There’s another difference between Vast Data and many Israeli companies that have been sold in the past two years: it is not a cyber company. It belongs to another booming field in global high-tech: artificial intelligence. The fact that chatbots like ChatGPT, Gemini and Grok respond to our questions within a reasonable time is, in some cases, based on the capabilities of Vast Data.
The company has already raised $380 million
Vast Data developed technology that significantly optimizes the use of NVIDIA’s AI processors, accelerating the work of massive server farms being built in the U.S. and other countries – all to meet the endless demand for AI – and it saves a lot of money for its customers.
Vast Data differs in yet another aspect: its current investors, and those now seeking to invest, are exceptional companies. These include Google (via Alphabet’s CapitalG fund) and NVIDIA, which already invested in the company in the past and now wants to increase its stake. To date, the company has raised $380 million, so the current round will significantly increase its capital.
In practice, the company doesn’t need capital to survive – it has been profitable since 2020, with annual recurring revenue (ARR) of $200 million last year and a forecast of $600 million this year. It does need the capital to expand quickly to the massive data centers now being built, and to signal to the market its size and strength – in preparation for a future IPO, or alternatively, a sale for tens of billions.
Vast Data is also different from Wiz and many other Israeli startups in its character: it lacks ostentation and even tries to hide from the media. The company’s founders have rarely given interviews, its offices are not in flashy buildings, it employs about 300 workers in Israel (around 1,000 in total), and those employees don’t enjoy celebrity-filled parties or gourmet chef lunches. On the other hand, employees did benefit from secondary fundraising that deposited money into their bank accounts – and that may be more important than parties.
Vast Data declined to answer our questions about the planned fundraising. The deal is expected to be finalized this week, and then we will likely get answers to at least some of the questions.
So who is Vast Data, and how is it that most of us haven’t heard of it until now? The company was founded in 2016 by Renen Hallak (CEO), together with Shachar Finblit (CTO), Jeff Denworth, who was VP of Marketing, and Alon Horev, who is no longer with the company. Its headquarters are in the U.S., and it has two development centers in Israel.

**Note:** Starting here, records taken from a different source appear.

Fixpoint visit_keys (fuel : nat) (graph : gmap string (list string)) (keys : list string) (states : gmap string Z)
  : option (option (list string)) :=
  match keys with
  | [] => Some None
  | node :: keys =>
      match visit fuel graph node states [] with
      | None => None
      | Some (_, Some cycle) => Some (Some cycle)
      | Some (states, None) => visit_keys fuel graph keys states
      end
  end.

(** Enough fuel: one more than the nodes that can be on the stack. *)
Definition cycle_fuel (graph : gmap string (list string)) : nat := S (S (size graph)).

Definition ensure_for_cycle tables : option (option (list string)) :=
  let graph := ensure_for_graph tables in
  visit_keys (cycle_fuel graph) graph (map_to_list graph).*1 ∅.

(** [RelationshipManager::new]: [Err] is the panic on a cyclic schema. *)
Definition manager_new (relations : list (Relation P)) : option (result string (RelationshipManager P)) :=
  let tables := foldl register tables_default relations in
  cycle ← ensure_for_cycle tables;
  Some match cycle with
       | Some cycle => Err ("cyclic ensure_for relationship graph: " +:+ String.concat " -> " cycle)
       | None => Ok (mkManager tables ∅ ∅ ∅)
       end.

Definition rel_coordinates rm (entity_type : string) (change : MEventType) : bool :=
  let tables := rm_tables rm in
  match change with
  | SET =>
      bool_decide (is_Some (belongs_to_by_local tables !! entity_type)) ||
      bool_decide (is_Some (ensure_for_by_dependency tables !! entity_type))
  | DEL =>
      bool_decide (is_Some (belongs_to_by_foreign tables !! entity_type)) ||
      bool_decide (is_Some (belongs_to_by_local tables !! entity_type)) ||
      bool_decide (is_Some (owns_many_by_local tables !! entity_type)) ||
      bool_decide (is_Some (owns_many_by_foreign tables !! entity_type)) ||
      bool_decide (is_Some (ensure_for_by_dependency tables !! entity_type))
  end.

(** *** Index and reservation updates *)

(** [dependencies.map(extract_fk).collect::<Option<Vec<_>>>()] *)
Definition combination_of (dependencies : list (EnsureForDependency P)) item : option (list string) :=
  mapM (λ dependency, dep_extract_fk dependency item) dependencies.

Definition set_in_flight (x : gset (string * list string)) rm : RelationshipManager P :=
  mkManager (rm_tables rm) (belongs_to_children_by_parent rm) (belongs_to_parent_by_child rm) x.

The technology developed by Vast Data is a software platform that unifies storage, databases and computing, thereby enabling the optimization and acceleration of AI models. Among other things, it relies on the use of especially fast “flash” memory. Major AI companies, as well as other large companies using AI, are facing huge costs in operating data centers, electricity consumption, and cooling systems. Vast Data cuts their costs and improves results. It also significantly improves access to massive data troves and enables innovative data analysis in research, media, and finance.
Vast Data’s technology stood out from the beginning, and investors constantly courted it. Among its backers are giant funds like Tiger Global and General Atlantic, institutional entities like Goldman Sachs and Fidelity, Israeli funds like Vintage, Dell Technologies, Greenfield, and 83North, and one particularly unique investor: NVIDIA – which became a shareholder through Mellanox’s 2020 investment, and increased its stake with a direct investment in 2021.
Now, NVIDIA is leading negotiations for another $1 billion investment. One could sense just how enthusiastic NVIDIA is about Vast Data’s technology when its CEO, Jensen Huang, highlighted the company at international conferences and explained how it optimizes the performance of AI chips.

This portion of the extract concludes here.